#### Saved entries:
==================================================

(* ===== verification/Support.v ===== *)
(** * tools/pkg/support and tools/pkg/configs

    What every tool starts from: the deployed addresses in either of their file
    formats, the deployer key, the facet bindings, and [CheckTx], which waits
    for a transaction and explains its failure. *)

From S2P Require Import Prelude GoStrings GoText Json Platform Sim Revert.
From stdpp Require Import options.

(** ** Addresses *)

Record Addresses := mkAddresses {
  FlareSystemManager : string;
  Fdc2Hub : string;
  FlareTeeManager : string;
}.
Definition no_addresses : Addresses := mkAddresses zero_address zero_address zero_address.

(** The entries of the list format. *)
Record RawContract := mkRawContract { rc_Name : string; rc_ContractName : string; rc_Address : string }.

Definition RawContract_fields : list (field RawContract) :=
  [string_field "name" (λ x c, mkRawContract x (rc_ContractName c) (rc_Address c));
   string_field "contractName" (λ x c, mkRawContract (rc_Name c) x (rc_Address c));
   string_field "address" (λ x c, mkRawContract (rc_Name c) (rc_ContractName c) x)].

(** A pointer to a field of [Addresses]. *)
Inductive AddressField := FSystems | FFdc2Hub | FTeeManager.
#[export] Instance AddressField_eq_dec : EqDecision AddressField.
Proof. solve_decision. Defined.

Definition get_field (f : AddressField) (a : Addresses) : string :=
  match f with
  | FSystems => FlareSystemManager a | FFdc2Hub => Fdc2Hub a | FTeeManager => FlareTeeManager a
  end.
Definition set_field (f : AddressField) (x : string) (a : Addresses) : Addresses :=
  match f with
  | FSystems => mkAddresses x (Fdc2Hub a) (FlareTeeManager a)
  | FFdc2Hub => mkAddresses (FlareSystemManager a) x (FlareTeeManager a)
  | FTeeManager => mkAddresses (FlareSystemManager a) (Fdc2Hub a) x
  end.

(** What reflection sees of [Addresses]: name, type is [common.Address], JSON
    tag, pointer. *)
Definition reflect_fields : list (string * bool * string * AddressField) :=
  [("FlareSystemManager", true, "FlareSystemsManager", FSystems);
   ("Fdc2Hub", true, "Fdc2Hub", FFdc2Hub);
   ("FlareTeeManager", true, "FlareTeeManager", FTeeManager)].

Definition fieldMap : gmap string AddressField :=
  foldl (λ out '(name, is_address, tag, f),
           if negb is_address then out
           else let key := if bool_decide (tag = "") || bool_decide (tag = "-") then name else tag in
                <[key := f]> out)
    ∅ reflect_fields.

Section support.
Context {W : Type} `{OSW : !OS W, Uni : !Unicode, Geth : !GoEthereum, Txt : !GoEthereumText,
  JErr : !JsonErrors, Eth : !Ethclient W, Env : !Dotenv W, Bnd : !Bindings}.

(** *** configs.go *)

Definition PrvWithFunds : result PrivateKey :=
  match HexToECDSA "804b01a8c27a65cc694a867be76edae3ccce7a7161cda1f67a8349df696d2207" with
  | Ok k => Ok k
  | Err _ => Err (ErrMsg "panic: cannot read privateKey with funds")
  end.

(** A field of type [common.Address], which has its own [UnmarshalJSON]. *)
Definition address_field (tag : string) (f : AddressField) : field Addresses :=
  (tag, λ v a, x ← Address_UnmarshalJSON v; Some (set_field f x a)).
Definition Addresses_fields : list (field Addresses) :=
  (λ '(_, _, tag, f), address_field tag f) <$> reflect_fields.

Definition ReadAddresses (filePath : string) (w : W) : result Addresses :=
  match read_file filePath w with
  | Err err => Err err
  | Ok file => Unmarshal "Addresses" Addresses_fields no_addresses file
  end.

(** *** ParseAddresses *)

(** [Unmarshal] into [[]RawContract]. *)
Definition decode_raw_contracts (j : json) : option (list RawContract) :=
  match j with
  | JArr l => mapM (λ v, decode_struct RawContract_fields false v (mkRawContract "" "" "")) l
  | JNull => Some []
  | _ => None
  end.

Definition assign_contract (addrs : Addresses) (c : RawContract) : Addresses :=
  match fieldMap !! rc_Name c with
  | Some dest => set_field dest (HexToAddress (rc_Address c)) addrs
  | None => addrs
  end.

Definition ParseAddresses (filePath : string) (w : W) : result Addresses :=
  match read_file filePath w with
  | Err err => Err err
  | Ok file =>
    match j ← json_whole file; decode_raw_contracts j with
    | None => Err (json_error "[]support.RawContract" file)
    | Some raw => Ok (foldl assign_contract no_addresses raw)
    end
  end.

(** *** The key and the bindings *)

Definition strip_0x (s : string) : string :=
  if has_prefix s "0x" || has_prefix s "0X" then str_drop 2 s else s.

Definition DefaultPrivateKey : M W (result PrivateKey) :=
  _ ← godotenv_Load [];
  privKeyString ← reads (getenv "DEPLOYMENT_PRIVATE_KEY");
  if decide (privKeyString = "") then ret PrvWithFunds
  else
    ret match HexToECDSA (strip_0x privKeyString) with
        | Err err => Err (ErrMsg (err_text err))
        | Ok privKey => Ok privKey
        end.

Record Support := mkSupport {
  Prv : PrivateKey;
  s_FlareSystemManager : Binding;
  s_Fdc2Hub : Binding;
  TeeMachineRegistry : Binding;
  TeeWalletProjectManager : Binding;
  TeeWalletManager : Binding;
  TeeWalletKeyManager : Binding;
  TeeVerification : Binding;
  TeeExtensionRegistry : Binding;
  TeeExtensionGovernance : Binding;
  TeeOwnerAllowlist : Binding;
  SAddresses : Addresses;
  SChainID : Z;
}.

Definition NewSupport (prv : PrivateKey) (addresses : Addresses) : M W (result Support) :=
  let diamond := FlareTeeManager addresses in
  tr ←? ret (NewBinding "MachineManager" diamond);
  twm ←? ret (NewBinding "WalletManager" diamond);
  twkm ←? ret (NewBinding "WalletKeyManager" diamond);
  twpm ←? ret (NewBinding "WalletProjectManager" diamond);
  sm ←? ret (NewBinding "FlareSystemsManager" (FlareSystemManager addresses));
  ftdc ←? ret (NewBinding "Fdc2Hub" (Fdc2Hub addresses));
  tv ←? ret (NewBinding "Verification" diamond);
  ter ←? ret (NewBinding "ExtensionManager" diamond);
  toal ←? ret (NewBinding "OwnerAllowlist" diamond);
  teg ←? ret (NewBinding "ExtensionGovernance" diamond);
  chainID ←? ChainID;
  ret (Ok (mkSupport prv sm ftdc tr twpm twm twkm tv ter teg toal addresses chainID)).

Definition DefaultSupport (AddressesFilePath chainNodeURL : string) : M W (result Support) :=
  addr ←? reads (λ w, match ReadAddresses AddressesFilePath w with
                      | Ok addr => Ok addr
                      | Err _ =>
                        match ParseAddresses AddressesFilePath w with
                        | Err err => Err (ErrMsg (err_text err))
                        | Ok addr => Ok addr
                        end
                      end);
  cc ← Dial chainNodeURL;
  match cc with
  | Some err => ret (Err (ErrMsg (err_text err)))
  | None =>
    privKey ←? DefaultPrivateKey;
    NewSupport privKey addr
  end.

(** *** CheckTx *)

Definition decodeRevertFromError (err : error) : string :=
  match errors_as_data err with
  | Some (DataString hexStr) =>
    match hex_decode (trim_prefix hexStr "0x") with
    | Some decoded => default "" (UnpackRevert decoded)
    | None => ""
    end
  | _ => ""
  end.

==================================================

#### Exercise objective:
When copying the data above, please keep exactly the lines from its first line through the line with "Inductive AddressField := FSystems", both ends included, and drop the rest.

#### Output below:
(* ===== verification/Support.v ===== *)
(** * tools/pkg/support and tools/pkg/configs

    What every tool starts from: the deployed addresses in either of their file
    formats, the deployer key, the facet bindings, and [CheckTx], which waits
    for a transaction and explains its failure. *)

From S2P Require Import Prelude GoStrings GoText Json Platform Sim Revert.
From stdpp Require Import options.

(** ** Addresses *)

Record Addresses := mkAddresses {
  FlareSystemManager : string;
  Fdc2Hub : string;
  FlareTeeManager : string;
}.
Definition no_addresses : Addresses := mkAddresses zero_address zero_address zero_address.

(** The entries of the list format. *)
Record RawContract := mkRawContract { rc_Name : string; rc_ContractName : string; rc_Address : string }.

Definition RawContract_fields : list (field RawContract) :=
  [string_field "name" (λ x c, mkRawContract x (rc_ContractName c) (rc_Address c));
   string_field "contractName" (λ x c, mkRawContract (rc_Name c) x (rc_Address c));
   string_field "address" (λ x c, mkRawContract (rc_Name c) (rc_ContractName c) x)].

(** A pointer to a field of [Addresses]. *)
Inductive AddressField := FSystems | FFdc2Hub | FTeeManager.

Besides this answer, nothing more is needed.